Я на минуту задумался. Мне казалось, я читал на ее устах, пока она говорила, другие слова, которые не были произнесены, но одно за другим вписывались огненными буквами в мое сознание. Я вскричал, не помня себя:
- Нет, вы этого не сделаете. Вас искушает иное, я знаю!

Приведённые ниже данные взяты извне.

(** * Verification of the crawl / extract / index / rank pipeline

    A shallow embedding of the Go sources of the search engine
    (packages [project02] and [project03]) together with the properties
    of its specification.

    Conventions of the embedding.
    - Go [string] is [string] (a sequence of bytes); [<], [>] on strings
      is the bytewise lexicographic order [String.ltb].
    - Go [int] is [Z].  Every counter of the program ([kept], [N], the
      entries of [tf], [df] and [docLen]) is bounded by the length of a
      slice or by the number of entries of a map held in memory, so no
      counter reaches [2^63] and the wrap-around of [int] is never
      exercised.
    - Go [float64] is IEEE 754 binary64, embedded by [spec_float] with
      precision 53 and maximal exponent 1024; conversion, division,
      product and comparison are the correctly rounded operations of the
      standard library's [SpecFloat].
    - Go maps are [gmap]s, sets of keys are [gset]s.  The iteration order
      of a Go map is unspecified; where the source ranges over a map the
      embedding ranges over [map_to_list] / [elements], and the theorems
      that depend on it are stated up to permutation.
    - A Go slice that may be [nil] is an [option (list A)]: [None] is the
      nil slice, [Some l] a non-nil slice with elements [l].
    - Go [error] results are [option string]: [None] is [nil].
    - Functions of imported packages ([strings], [math], [net/url],
      [net/http], [golang.org/x/net/html], [regexp], the Snowball stemmer)
      are not part of the repository: they are fields of the classes
      below, and every theorem holds for all their implementations. *)

From Stdlib Require Import ZArith List String Ascii Bool Lia.
From Stdlib Require Import Floats.SpecFloat.
From Stdlib Require Import Sorting.Permutation Sorting.Sorted.
From stdpp Require Import gmap strings list fin_maps fin_sets.

Set Warnings "-register-all".

Local Open Scope string_scope.
Local Open Scope list_scope.
Local Open Scope Z_scope.

(* ===================================================================== *)
(** * Imported packages *)
(* ===================================================================== *)

(** Package [strings]: the Unicode-aware functions are parameters. *)
Class Strings := {
  ToLower : string -> string;
  TrimSpace : string -> string;
  EqualFold : string -> string -> bool
}.

(** [english.Stem(w, true)] of the Snowball stemmer. *)
Class Snowball := { english_Stem : string -> string }.

(** [strings.HasPrefix] and [strings.HasSuffix] compare bytes. *)
Fixpoint HasPrefix (s p : string) : bool :=
  match p, s with
  | EmptyString, _ => true
  | String c p', String d s' => Ascii.eqb c d && HasPrefix s' p'
  | String _ _, EmptyString => false
  end.

Definition str_rev (s : string) : string :=
  string_of_list_ascii (rev (list_ascii_of_string s)).

Definition HasSuffix (s p : string) : bool :=
  HasPrefix (str_rev s) (str_rev p).

(** ** [float64] *)

Module F64.
Definition prec : Z := 53.
Definition emax : Z := 1024.

Definition float64 := spec_float.

(** [float64(n)] for an [int] [n]: rounding to nearest, ties to even. *)
Definition of_int (n : Z) : float64 := binary_normalize prec emax n 0 false.

Definition div (x y : float64) : float64 := SFdiv prec emax x y.
Definition mul (x y : float64) : float64 := SFmul prec emax x y.

(** The Go comparisons [x == y], [x != y], [x < y], [x > y], [x >= y]. *)
Definition eq (x y : float64) : bool := SFeqb x y.
Definition ne (x y : float64) : bool := negb (SFeqb x y).
Definition lt (x y : float64) : bool := SFltb x y.
Definition gt (x y : float64) : bool := SFltb y x.
Definition ge (x y : float64) : bool := SFleb y x.

Definition zero : float64 := S754_zero false.
Definition one : float64 := of_int 1.

Definition is_nan (x : float64) : bool :=
  match x with S754_nan => true | _ => false end.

Она так задрожала, что вынуждена была опереться на стену обеими руками. И тут опять случилось нечто такое, о чем я тоже только рассказываю, не пытаясь объяснить. Мне кажется, мои слова были сказаны наугад, по наитию, но в то же время я был уверен, что не ошибаюсь:
- Отдайте мне письмо, оно здесь, у вас в сумке. Сию минуту отдайте!
Она даже не пыталась возражать, только глубоко вздохнула и, пожав плечами, протянула мне лист бумаги.
- Вы сам дьявол! - сказала она.
Мы вышли из церкви почти спокойным шагом, но я еле держался на ногах, сгибаясь от боли в животе, о которой в последнее время почти забыл думать. На этот раз она была сильнее, ужасней, чем когда-либо прежде. Мне пришло на ум одно выражение бедного старого доктора Дельбанда: "Сверлящая боль". Она меня и в самом деле сверлила. Я вспомнил барсука, которого г-н граф у меня на глазах пригвоздил к земле рогатиной: пронзенный насквозь, он издыхал в канаве, оставленный даже собаками.
Мадемуазель Шанталь, впрочем, не обращала на меня никакого внимания. Она шагала между могилами, опустив голову. Я едва осмеливался смотреть на нее, письмо я держал в руке, и время от времени она бросала на него странные, косые взгляды. Мне было трудно поспевать за ней, каждый шаг стоил мне усилий, я до крови закусил губы, чтобы не застонать. Наконец я рассудил, что упорствовать далее в борьбе с болью было бы гордыней, и попросил м-ль Шанталь остановиться на минуту, потому что у меня больше нет сил.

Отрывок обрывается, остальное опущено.